WHAT TO WORK ON:
In the records below, find the line that contains "fr_value := value;" and the line that contains "let magnitude := if", then retype exactly those two lines and every line between them.
#### GIVEN DATA ####
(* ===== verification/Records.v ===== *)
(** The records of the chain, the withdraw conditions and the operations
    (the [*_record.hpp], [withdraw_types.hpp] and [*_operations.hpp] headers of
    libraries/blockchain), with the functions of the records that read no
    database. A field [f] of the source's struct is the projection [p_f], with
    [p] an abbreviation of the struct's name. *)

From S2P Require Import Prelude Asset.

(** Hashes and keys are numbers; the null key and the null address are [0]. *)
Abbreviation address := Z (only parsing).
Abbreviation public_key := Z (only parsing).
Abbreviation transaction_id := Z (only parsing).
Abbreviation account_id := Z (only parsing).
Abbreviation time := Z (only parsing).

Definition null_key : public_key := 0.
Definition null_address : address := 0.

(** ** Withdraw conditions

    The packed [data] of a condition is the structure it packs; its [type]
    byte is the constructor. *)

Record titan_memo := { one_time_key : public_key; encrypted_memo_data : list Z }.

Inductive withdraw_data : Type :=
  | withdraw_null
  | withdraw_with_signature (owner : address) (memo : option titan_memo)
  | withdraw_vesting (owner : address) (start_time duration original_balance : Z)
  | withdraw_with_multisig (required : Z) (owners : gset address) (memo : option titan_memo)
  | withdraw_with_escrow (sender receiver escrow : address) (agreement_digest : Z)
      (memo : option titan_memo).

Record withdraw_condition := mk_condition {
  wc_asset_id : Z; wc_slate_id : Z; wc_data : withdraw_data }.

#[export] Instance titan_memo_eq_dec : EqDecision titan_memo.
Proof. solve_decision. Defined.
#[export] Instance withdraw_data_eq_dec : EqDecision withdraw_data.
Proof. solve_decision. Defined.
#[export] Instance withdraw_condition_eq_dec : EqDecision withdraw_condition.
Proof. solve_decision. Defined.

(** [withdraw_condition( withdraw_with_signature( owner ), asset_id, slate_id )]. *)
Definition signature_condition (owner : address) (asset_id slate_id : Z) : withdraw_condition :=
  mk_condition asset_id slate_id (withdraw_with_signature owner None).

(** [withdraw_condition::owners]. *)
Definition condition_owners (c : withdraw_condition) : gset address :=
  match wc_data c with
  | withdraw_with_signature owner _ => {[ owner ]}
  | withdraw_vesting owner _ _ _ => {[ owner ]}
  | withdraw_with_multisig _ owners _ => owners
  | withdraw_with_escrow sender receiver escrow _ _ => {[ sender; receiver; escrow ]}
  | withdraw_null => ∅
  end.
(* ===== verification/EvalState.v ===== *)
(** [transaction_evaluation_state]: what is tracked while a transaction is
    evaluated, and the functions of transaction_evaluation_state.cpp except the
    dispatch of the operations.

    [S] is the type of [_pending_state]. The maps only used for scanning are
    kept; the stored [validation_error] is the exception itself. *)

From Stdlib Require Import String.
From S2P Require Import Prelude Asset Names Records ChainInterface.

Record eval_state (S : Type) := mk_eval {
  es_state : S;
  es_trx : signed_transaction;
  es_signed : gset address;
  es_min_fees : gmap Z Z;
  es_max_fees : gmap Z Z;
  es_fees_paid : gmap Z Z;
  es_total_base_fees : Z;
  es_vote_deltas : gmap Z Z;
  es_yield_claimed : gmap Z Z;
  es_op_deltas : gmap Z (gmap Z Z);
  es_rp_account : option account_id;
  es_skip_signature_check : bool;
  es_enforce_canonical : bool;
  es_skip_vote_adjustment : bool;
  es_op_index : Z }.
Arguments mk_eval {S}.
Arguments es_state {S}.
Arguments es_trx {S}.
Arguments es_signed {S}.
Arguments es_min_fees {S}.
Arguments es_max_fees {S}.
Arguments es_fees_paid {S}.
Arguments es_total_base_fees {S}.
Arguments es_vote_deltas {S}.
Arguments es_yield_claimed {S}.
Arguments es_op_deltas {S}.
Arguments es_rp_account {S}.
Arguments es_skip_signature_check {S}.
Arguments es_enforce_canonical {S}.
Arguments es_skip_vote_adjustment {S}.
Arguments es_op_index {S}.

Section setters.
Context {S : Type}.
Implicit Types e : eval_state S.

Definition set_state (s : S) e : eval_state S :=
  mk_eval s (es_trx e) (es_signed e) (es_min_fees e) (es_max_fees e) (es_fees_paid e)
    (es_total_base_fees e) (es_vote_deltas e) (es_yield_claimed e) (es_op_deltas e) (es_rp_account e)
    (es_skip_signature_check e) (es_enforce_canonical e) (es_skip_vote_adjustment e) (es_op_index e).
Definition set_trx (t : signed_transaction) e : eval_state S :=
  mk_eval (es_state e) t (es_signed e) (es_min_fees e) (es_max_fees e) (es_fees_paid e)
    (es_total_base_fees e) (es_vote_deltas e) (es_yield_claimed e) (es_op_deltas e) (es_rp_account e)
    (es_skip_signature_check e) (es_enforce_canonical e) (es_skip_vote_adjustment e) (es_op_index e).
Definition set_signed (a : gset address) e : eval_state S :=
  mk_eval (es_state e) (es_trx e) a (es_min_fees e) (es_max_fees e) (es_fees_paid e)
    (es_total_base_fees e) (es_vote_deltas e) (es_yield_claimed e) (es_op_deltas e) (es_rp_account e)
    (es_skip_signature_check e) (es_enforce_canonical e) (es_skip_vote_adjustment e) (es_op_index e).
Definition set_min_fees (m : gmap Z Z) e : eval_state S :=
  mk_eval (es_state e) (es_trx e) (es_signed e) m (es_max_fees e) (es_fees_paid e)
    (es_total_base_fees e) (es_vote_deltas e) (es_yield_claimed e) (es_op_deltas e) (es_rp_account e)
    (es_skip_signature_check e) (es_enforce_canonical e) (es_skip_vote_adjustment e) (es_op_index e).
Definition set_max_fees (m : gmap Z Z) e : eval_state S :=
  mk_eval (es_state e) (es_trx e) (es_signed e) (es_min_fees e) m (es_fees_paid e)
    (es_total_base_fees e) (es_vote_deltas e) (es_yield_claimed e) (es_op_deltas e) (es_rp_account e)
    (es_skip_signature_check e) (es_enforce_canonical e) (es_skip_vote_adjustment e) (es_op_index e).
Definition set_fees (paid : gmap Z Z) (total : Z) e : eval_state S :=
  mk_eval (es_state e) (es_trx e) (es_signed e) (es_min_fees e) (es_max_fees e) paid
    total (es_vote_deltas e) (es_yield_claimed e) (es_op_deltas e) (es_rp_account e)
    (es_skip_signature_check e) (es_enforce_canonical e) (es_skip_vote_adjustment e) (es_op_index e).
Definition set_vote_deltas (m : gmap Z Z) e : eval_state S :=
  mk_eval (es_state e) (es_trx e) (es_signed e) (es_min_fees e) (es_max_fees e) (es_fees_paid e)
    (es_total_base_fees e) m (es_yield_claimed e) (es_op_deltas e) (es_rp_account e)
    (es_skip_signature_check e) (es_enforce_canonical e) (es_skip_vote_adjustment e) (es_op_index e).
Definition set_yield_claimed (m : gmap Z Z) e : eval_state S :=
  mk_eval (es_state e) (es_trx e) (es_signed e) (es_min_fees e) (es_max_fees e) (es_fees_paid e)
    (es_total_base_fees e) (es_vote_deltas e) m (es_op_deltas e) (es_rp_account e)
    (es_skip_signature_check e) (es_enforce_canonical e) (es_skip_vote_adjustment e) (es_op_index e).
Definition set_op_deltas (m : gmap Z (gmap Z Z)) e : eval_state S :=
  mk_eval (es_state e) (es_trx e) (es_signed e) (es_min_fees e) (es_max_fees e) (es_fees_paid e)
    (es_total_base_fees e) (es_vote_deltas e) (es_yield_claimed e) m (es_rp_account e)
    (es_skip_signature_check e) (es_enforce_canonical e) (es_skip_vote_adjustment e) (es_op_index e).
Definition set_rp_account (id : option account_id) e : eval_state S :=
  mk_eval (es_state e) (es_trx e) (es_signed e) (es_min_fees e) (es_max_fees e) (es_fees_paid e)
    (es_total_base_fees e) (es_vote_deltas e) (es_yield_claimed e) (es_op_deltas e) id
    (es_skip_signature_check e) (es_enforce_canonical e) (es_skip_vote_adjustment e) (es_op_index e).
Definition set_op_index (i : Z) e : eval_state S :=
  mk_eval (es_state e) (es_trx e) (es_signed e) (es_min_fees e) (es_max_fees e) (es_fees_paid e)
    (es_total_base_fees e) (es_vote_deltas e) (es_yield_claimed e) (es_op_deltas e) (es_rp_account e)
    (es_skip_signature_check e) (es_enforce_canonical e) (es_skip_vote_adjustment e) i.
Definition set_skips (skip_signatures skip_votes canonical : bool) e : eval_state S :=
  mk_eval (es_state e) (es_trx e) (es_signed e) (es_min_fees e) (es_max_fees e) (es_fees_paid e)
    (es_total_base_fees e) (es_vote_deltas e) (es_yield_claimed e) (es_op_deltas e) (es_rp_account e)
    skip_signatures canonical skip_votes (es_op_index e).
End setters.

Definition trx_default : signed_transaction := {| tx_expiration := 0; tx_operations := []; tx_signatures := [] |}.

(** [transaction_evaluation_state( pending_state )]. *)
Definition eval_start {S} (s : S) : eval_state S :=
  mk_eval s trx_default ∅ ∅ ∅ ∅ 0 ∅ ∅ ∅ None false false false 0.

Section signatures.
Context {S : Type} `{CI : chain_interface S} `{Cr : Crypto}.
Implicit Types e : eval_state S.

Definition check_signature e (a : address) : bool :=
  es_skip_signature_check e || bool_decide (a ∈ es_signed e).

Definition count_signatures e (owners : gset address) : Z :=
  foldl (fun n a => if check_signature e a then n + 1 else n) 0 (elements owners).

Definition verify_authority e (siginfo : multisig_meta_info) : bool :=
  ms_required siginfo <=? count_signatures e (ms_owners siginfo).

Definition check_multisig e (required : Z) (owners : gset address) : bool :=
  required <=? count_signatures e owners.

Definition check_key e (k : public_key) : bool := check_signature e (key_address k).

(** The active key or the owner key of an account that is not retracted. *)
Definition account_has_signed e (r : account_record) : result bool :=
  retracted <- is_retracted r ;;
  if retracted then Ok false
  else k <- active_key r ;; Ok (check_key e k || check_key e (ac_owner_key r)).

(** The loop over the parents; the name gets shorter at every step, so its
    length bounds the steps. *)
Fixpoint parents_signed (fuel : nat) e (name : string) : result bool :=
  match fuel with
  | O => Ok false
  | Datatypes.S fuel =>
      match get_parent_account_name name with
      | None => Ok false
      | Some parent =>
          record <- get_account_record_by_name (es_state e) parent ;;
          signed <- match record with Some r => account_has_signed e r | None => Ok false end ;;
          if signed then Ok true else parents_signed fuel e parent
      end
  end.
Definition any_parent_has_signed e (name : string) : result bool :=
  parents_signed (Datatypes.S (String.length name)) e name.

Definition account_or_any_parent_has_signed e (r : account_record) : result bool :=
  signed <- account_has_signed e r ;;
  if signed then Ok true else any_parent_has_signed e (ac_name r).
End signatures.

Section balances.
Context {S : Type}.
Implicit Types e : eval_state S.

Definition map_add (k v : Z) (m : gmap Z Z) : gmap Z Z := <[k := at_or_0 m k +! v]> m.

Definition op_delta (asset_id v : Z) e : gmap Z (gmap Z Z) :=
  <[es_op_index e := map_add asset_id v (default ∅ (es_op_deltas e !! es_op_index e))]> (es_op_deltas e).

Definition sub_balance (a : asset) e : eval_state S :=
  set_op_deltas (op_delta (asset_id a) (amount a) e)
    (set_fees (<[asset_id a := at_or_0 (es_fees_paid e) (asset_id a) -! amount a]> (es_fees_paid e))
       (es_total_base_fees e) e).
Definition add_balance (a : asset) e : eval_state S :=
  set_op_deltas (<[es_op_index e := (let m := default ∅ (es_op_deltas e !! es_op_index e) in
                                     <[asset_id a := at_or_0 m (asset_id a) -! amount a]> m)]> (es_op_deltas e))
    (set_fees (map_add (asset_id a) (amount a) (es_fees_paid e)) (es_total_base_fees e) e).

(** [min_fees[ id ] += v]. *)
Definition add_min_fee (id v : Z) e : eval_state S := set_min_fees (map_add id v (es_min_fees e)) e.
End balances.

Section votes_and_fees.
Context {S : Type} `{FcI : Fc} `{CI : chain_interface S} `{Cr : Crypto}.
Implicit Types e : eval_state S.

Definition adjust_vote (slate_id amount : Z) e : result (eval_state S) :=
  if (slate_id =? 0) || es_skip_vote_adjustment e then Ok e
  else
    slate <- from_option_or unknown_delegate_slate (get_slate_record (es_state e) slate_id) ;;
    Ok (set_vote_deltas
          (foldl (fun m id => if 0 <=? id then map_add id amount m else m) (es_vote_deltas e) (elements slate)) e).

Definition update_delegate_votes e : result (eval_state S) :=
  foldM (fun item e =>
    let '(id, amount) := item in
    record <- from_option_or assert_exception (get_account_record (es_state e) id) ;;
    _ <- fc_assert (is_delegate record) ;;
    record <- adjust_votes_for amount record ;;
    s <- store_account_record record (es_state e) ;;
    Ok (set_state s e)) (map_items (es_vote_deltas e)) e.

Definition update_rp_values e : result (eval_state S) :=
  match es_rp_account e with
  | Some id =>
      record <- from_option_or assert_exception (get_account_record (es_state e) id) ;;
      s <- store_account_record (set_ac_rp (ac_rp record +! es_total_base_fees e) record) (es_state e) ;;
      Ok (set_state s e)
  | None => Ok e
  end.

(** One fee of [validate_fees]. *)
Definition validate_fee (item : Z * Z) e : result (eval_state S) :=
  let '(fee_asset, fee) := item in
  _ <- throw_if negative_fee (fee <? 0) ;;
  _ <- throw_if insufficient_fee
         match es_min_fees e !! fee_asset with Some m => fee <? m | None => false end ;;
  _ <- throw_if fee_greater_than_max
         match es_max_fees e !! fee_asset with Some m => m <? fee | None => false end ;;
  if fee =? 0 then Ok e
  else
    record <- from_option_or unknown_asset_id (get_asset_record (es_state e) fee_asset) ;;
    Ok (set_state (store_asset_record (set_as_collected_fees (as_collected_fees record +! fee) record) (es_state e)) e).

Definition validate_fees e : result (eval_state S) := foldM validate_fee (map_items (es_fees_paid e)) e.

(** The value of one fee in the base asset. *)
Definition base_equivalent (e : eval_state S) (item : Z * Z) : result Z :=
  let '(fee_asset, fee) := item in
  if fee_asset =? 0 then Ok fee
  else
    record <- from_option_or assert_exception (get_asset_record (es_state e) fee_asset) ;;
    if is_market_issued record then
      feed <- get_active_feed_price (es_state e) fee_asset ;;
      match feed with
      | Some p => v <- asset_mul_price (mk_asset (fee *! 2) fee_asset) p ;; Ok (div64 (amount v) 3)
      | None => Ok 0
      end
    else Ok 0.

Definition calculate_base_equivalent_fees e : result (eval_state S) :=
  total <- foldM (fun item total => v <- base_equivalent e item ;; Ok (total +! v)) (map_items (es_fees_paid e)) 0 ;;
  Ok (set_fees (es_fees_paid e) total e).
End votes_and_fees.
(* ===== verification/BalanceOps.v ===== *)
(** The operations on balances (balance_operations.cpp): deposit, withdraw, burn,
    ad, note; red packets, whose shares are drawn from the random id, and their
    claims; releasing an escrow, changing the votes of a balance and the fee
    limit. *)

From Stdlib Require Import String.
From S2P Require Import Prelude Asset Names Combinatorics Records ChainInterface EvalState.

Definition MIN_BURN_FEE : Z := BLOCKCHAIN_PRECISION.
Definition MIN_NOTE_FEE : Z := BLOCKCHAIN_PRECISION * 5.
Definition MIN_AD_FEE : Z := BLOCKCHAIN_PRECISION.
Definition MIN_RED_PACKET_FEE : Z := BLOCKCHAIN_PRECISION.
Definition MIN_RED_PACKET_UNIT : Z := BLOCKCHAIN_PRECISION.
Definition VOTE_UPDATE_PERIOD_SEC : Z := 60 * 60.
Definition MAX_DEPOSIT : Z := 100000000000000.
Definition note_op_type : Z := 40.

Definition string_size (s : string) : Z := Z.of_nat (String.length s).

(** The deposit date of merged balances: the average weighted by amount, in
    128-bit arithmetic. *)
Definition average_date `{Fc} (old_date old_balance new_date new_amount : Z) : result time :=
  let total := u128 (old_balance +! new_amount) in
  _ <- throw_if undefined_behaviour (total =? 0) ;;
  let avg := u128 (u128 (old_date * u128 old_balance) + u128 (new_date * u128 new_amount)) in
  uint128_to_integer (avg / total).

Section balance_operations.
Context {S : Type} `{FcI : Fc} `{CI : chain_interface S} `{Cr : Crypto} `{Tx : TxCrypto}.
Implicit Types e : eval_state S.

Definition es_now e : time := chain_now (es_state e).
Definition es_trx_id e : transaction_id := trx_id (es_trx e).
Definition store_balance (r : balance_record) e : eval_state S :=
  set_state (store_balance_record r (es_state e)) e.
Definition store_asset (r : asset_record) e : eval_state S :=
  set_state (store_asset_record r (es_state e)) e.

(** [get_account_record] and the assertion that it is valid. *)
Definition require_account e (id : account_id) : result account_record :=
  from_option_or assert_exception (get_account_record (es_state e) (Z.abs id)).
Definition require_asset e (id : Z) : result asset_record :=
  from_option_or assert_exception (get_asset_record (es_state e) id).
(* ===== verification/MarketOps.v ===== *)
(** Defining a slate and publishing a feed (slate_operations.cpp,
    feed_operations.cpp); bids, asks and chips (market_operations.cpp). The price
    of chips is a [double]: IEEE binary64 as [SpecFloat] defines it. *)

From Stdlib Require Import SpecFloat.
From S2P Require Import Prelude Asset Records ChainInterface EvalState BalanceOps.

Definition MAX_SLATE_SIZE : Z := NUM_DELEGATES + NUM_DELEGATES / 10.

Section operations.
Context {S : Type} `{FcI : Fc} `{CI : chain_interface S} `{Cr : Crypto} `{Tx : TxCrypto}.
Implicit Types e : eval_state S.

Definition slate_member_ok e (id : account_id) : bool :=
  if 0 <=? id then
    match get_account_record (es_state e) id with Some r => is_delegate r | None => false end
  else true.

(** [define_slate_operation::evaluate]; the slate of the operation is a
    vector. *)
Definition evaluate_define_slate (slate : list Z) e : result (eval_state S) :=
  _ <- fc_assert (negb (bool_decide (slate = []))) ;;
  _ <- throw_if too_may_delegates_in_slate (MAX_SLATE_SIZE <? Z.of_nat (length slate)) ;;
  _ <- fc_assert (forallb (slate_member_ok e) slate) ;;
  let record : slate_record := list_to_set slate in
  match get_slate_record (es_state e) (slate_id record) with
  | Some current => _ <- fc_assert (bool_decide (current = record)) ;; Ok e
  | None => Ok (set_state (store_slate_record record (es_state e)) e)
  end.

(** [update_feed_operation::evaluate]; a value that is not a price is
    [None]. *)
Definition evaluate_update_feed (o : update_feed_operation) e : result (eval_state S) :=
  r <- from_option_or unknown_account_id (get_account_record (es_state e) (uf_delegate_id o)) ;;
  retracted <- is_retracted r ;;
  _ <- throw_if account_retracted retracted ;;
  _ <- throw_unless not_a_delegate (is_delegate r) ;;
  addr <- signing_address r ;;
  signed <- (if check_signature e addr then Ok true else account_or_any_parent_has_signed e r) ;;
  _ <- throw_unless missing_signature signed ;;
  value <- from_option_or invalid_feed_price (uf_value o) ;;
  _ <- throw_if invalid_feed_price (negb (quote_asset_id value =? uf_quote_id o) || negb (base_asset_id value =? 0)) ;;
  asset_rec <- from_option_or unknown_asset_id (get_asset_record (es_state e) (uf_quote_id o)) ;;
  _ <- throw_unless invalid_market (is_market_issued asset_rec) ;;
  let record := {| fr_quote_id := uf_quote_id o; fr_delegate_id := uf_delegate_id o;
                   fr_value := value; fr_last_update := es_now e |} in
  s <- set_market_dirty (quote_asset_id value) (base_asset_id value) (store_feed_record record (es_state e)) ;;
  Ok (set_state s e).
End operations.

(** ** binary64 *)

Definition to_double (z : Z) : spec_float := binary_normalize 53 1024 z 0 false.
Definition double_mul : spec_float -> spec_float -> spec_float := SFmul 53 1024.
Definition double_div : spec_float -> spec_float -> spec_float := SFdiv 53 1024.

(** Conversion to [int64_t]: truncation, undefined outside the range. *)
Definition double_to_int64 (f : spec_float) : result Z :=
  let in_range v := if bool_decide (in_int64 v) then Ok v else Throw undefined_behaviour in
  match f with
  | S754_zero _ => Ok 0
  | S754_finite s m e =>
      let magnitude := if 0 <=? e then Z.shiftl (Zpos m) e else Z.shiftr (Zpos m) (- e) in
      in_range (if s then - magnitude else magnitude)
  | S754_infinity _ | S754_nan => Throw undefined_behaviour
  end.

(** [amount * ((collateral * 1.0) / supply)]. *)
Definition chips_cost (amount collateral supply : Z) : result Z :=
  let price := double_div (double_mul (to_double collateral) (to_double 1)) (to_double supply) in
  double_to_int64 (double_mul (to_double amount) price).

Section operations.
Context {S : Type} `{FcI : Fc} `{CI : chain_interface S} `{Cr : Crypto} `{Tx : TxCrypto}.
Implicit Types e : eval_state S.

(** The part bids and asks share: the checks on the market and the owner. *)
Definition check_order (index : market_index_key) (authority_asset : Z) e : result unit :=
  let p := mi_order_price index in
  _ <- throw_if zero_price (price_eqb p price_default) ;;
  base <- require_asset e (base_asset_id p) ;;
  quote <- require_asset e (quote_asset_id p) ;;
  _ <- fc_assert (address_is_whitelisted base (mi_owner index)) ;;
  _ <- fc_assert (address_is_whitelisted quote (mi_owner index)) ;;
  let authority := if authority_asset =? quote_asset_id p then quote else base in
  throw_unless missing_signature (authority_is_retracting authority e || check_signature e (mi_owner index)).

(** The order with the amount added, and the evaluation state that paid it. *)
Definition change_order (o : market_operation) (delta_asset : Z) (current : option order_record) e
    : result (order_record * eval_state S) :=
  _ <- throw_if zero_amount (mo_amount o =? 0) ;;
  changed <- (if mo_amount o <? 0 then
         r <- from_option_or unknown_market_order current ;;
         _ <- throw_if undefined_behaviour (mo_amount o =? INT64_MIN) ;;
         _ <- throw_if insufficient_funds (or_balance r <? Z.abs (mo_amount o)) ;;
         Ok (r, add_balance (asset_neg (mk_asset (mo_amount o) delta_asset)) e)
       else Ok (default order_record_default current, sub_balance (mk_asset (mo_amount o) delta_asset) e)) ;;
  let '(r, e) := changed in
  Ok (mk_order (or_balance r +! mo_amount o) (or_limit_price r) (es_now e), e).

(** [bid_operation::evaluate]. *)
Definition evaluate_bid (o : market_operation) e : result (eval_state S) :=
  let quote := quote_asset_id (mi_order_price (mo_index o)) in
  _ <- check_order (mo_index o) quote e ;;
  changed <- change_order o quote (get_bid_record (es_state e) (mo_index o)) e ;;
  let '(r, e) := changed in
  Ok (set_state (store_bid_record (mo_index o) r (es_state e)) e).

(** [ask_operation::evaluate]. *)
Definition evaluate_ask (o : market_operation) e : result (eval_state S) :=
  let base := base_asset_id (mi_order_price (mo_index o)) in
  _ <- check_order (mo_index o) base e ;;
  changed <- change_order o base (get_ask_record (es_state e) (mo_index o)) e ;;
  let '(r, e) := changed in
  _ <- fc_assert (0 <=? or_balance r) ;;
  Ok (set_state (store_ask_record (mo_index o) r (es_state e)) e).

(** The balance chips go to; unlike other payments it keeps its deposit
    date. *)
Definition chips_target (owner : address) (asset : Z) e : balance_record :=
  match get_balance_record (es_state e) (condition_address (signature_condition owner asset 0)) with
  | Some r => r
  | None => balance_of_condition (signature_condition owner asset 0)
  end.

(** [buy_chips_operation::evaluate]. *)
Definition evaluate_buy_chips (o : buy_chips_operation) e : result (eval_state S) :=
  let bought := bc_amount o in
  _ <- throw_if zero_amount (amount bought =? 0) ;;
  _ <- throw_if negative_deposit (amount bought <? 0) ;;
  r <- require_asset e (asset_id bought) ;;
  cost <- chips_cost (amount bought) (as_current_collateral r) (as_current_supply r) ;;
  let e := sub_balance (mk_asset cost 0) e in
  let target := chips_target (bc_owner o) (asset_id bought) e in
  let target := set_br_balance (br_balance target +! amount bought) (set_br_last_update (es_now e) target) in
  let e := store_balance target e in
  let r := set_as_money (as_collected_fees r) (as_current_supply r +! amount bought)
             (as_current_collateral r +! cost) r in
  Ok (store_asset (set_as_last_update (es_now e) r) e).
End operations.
####
SOLUTION FOR THIS TASK:
                   fr_value := value; fr_last_update := es_now e |} in
  s <- set_market_dirty (quote_asset_id value) (base_asset_id value) (store_feed_record record (es_state e)) ;;
  Ok (set_state s e).
End operations.

(** ** binary64 *)

Definition to_double (z : Z) : spec_float := binary_normalize 53 1024 z 0 false.
Definition double_mul : spec_float -> spec_float -> spec_float := SFmul 53 1024.
Definition double_div : spec_float -> spec_float -> spec_float := SFdiv 53 1024.

(** Conversion to [int64_t]: truncation, undefined outside the range. *)
Definition double_to_int64 (f : spec_float) : result Z :=
  let in_range v := if bool_decide (in_int64 v) then Ok v else Throw undefined_behaviour in
  match f with
  | S754_zero _ => Ok 0
  | S754_finite s m e =>
      let magnitude := if 0 <=? e then Z.shiftl (Zpos m) e else Z.shiftr (Zpos m) (- e) in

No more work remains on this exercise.